Thanks, I actually have a mini set of lily pipes, but I think my filter would be way to strong, plus I'd have to drill through the desk its on. That's the problem with nanos unless you get an all-in-one setup.


----------



## Asteroid (Jul 26, 2018)

Couple of new pics i took during and after a water change Tanks gets about a 70% change once a week and is dosed with normal EI dosing. The crypt parva in the inert black sand is doing great. For a slow grower the leaves are clean and fresh. No melting or die back from the original tissue culture. 
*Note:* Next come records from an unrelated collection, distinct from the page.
Lemma length_string_of_list (l : list ascii) :
  String.length (string_of_list_ascii l) = length l.
Proof. induction l as [| c l IH]; simpl; [reflexivity | rewrite IH; reflexivity]. Qed.

Lemma get_string_of_list (l : list ascii) : forall n,
  String.get n (string_of_list_ascii l) = l !! n.
Proof.
  induction l as [| c l IH]; intros [| n]; simpl; try reflexivity. apply IH.
Qed.

(** The character [k] places after a prefix. *)
Lemma charAt_after (pre l : list ascii) (k : nat) :
  charAt (string_of_list_ascii (pre ++ l)) (Z.of_nat (length pre) + Z.of_nat k)
  = l !! k.
Proof.
  unfold charAt.
  destruct (Z.ltb_spec (Z.of_nat (length pre) + Z.of_nat k) 0) as [H | _]; [lia |].
  rewrite get_string_of_list.
  replace (Z.to_nat (Z.of_nat (length pre) + Z.of_nat k)) with (length pre + k)%nat by lia.
  rewrite lookup_app_r by lia. f_equal. lia.
Qed.

Lemma storeUint8_after (done mid : list Z) (k : nat) (v : Z) :
  storeUint8 (done ++ mid) (length done + k) v = (done ++ <[k := v mod 256]> mid)%list.
Proof. unfold storeUint8. apply insert_app_r. Qed.

Lemma list_ind3 {A : Type} (P : list A -> Prop) :
  P [] -> (forall a, P [a]) -> (forall a b, P [a; b]) ->
  (forall a b c l, P l -> P (a :: b :: c :: l)) ->
  forall l, P l.
Proof.
  intros H0 H1 H2 H3.
  fix IH 1. intros [| a [| b [| c l]]];
    [exact H0 | exact (H1 a) | exact (H2 a b) | exact (H3 a b c l (IH l))].
Qed.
Hardest part of this tank is keeping the mini pellia firmly attached to the wood as it grows outward pretty thick. If you look closely you can see some of the hairgrass (parvula) in the back growing out of the tank.


----------



## Econde (Oct 13, 2015)

Nice update!


----------



## Discusluv (Dec 24, 2017)

Stunning arrangement. 
Really beautiful.


----------



## Asteroid (Jul 26, 2018)

Econde said:


> Nice update!





Discusluv said:


> Stunning arrangement.
> Really beautiful.


Thanks much, I really appreciate your comments!


----------



## Econde (Oct 13, 2015)

Asteroid said:


> Thanks much, I really appreciate your comments!


I appreciate you sharing your tanks with us.


----------



## Asteroid (Jul 26, 2018)

Update, the mini pellia continues to take on more bulk which gives the setup a lusher look. I could have probably done this tank without co2, but I don't think it would have been this full and it also allows the parva to grow quicker/cleaner as it's usually a very slow grower.


----------



## evil8 (Aug 7, 2018)

Asteroid said:


> Update, the mini pellia continues to take on more bulk which gives the setup a lusher look. I could have probably done this tank without co2, but I don't think it would have been this full and it also allows the parva to grow quicker/cleaner as it's usually a very slow grower.


It looks great! A while back I ordered a pot of parva online and got a whole 3 plants...LOL. It will probably take me years to get it to spread.


----------



## Asteroid (Jul 26, 2018)

evil8 said:


> It looks great! A while back I ordered a pot of parva online and got a whole 3 plants...LOL. It will probably take me years to get it to spread.


Thanks and good luck! I never used the TC Parva before, but this stuff went in and it didn't skip a beat. I used one tissue culture cup on this setup.


----------



## LidijaPN (12 mo ago)

Is this tank still running? Any updates?


----------



## Asteroid (Jul 26, 2018)

LidijaPN said:


> Is this tank still running? Any updates?


Warning: This is an old thread and you might not get any response. lol

No that version of the tank isn't running. These little tanks are good for creating something and then creating something new without much hassle so they get changed a lot. Here's some other versions of the tank:






















The betta was only in there for a week or so when he was a baby, so I moved him to a more appropriate tank. So don't call the fish police on me.


----------



## LidijaPN (12 mo ago)

Asteroid said:


> Warning: This is an old thread and you might not get any response. lol
> 
> No that version of the tank isn't running. These little tanks are good for creating something and then creating something new without much hassle so they get changed a lot. Here's some other versions of the tank:
> 
> ...


Lol I fully trust your fish parenting 

Super cute little tank, and you scape it so well!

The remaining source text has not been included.